A feature of the immune system of critical importance is its ability to mount a much stronger antibody response the second time a pathogen or antigen is encountered (1). This property underlies the need for “booster” doses to ensure the effectiveness of vaccination. The booster effect derives in part from the generation, by the primary response, of expanded clones of memory B cells (MBCs). Upon re-exposure to antigen, MBCs rapidly proliferate and differentiate into plasma cells, generating high titers of serum antibody over a short period of time. Because most MBCs that respond to boosting have also undergone affinity maturation in germinal centers (GCs) during the primary response (2), MBC-derived antibody has both higher affinity and higher cross-variant breadth than primary antibody (3).

A common assumption in the vaccinology field has been that, in addition to forming plasma cells, MBCs will also generate secondary GCs upon boosting with high efficiency, allowing them to re-evolve their immunoglobulins to adapt to variant strains of a pathogen (4-6). This assumption forms the basis of multiple attempts to guide B cell clones towards broad reactivity to influenza or HIV by iteratively recruiting them to germinal centers by sequential immunization.

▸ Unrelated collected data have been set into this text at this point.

(** [p.await.map_err(|_| code)?]. *)
Definition or_code {E A} (code : string) (m : M E A) : M AuthorizeError A :=
  bind m (fun r => Ret (map_err (fun _ => OAuthCode code) r)).
Definition code_result {A} (r : result A string) : M AuthorizeError A := lift (map_err OAuthCode r).
Definition or_panic {A} (r : result A Panic) : M AuthorizeError A := lift (map_err Panicked r).

(** The [max_age] of a request against the session's upstream sign-in. *)
Definition check_max_age (session : ProviderSession) (max_age : option Z) : M AuthorizeError unit :=
  match max_age with
  | None => ret tt
  | Some max_age =>
      auth_time <- or_code "login_required" (session_upstream_auth_time session) ;;
      match auth_time with
      | None => raise (OAuthCode "login_required")
      | Some auth_time =>
          now <- utc_now ;;
          if (max_age <? (now - auth_time) ÷ micros)%Z then raise (OAuthCode "login_required")
          else ret tt
      end
  end.

(** The request of a signed-in browser. *)
Definition authorize_session (a : AuthorizeParams) (pending : PendingAuthorizationGrant)
    (allow_pre_authorization : bool) (registry : ClientRegistry) (base : nat)
    (session : ProviderSession) : M AuthorizeError Response :=
  check_max_age session (ap_max_age a) ;;;
  if (ap_prompt a ==? Some "none") && negb allow_pre_authorization
  then raise (OAuthCode "consent_required")
  else
    handle <- or_code "server_error"
      (begin_authenticated_with_pre_authorization session pending (ap_downstream a) (ap_nonce a)
         allow_pre_authorization) ;;
    outcome <-
      (if allow_pre_authorization
       then or_code "server_error" (approve_pre_authorized session handle registry)
       else ret None) ;;
    match outcome with
    | Some outcome =>
        ret (code_redirect (co_redirect_uri outcome) (co_downstream_state outcome) (pv_issuer p)
               (co_code outcome))
    | None =>
        if allow_pre_authorization && (ap_prompt a ==? Some "none")
        then raise (OAuthCode "consent_required")
        else page <! consent_page base session handle ;; ret page
    end.

(** [BrowserStart::upstream_challenge]. *)
Definition upstream_challenge (start : BrowserStart) : result string Panic :=
  map_err (fun _ => InvalidVerifier) (s256_challenge (bs_upstream_verifier start)).

(** The text of the URL [GoogleAdapter::authorization_url] builds. *)
Definition google_url (state nonce challenge : string) : result string GoogleError :=
  map_ok (fun '(url, items) => url_with_pairs url items)
    (authorization_url (pv_google p) state nonce challenge true).

(** The request of a browser with no session: a new sign-in. *)
Definition authorize_sign_in (a : AuthorizeParams) (pending : PendingAuthorizationGrant)
    (allow_pre_authorization : bool) (registry : ClientRegistry) (headers : HeaderMap)
    : M AuthorizeError Response :=
  if (ap_prompt a ==? Some "none") || is_some (ap_max_age a)
  then raise (OAuthCode "login_required")
  else if (4 <=? transaction_cookie_count headers (pv_secure p))%nat
  then raise (OAuthCode "temporarily_unavailable")
  else
    start <- or_code "server_error"
      (begin_google_with_pre_authorization pending (ap_downstream a) (ap_nonce a)
         allow_pre_authorization) ;;
    (if allow_pre_authorization
     then or_code "server_error"
            (start_google (bs_transaction_id start) (bs_upstream_state start)
               (bs_browser_binding start)) ;;; ret tt
     else ret tt) ;;;
    challenge <- or_panic (upstream_challenge start) ;;
    upstream <- code_result
      (map_err (fun _ => "server_error")
        (google_url (bs_upstream_state start) (bs_upstream_nonce start) challenge)) ;;
    client_name <- code_result (ok_or (display_name registry (ap_client a)) "server_error") ;;
    let r :=
      if allow_pre_authorization then sensitive (redirect_to upstream)
      else login_page
             (render_login client_name (pg_scopes pending) (pg_resource pending)
                (bs_transaction_id start) (bs_upstream_state start))
             upstream (pg_redirect_uri pending) in
    or_panic (map_ok sensitive
      (put_cookie hm_insert
         (start_cookie (bs_transaction_id start) (bs_browser_binding start) (pv_secure p)) r)).

Definition authorize_valid (q : Form) (headers : HeaderMap) (registry : ClientRegistry) (base : nat)
    : M AuthorizeError Response :=
  a <- code_result (authorize_params q) ;;
  pending <- at_instant (fun now => validate_pending now registry (params_request a)) ;;
  pending <- code_result (map_err (fun _ => "invalid_request") pending) ;;
  let allow_pre_authorization :=
    (ap_prompt a <>? Some "consent") && pre_authorizes registry pending in
  session <! session_from headers ;;
  if ap_prompt a ==? Some "login" then raise (OAuthCode "login_required")
  else
    match opt_filter (fun _ => ap_prompt a <>? Some "select_account") session with
    | Some session => authorize_session a pending allow_pre_authorization registry base session
    | None => authorize_sign_in a pending allow_pre_authorization registry headers
    end.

Recent work using genetic tracing of memory B cell clones in mice questions this assumption (7). Using fate-mapping of primary-GC-derived B cells, results showed that mouse MBCs are remarkably inefficient at forming secondary GCs, which instead consist predominantly (>90%) of cells derived from naïve precursors engaged only by the boost but not by the prime (2). Partly in contrast to the mouse findings, a recent study using fine-needle aspirates (FNA) to sample vaccine-draining lymph node GCs in healthy humans immunized with a quadrivalent influenza vaccine showed that MBC participation in recall GCs can vary depending on the individual sampled, ranging from approximately 5%, a proportion similar to that found in mice, to up to ~65% in one individual (8). This wide range was not recapitulated in our mouse models. A key unknown in this study was the degree of prior exposure of each individual to influenza antigens, via either infection or vaccination. Long histories of exposure can generate influenza-specific MBC compartments in blood that represent >1% of all B cells (9). On the other hand, simpler exposure regimens, such as HPV, tetanus, and HBV vaccination, generate much lower frequencies of antigen-specific MBCs, in the high tens to low hundreds per million B cells, comparable to frequencies found after single immunization or infection in mice (10-14).

There is a hypothesize that the wide range of MBC re-entry into recall GCs observed after human influenza vaccination reflects differences in the history of exposure of individuals to influenza antigens, rather than more fundamental differences in MBC biology between humans and mice. There is expectation the findings of this study will be of critical value to the general understanding of vaccination, as well as to those seeking to generate influenza and HIV broadly neutralizing antibodies (bNAbs) by vaccination. These studies will also be critical to determine the extent to which mouse models reliably predict human responses at the clonal level and can therefore be used to test sequential immunization regimens.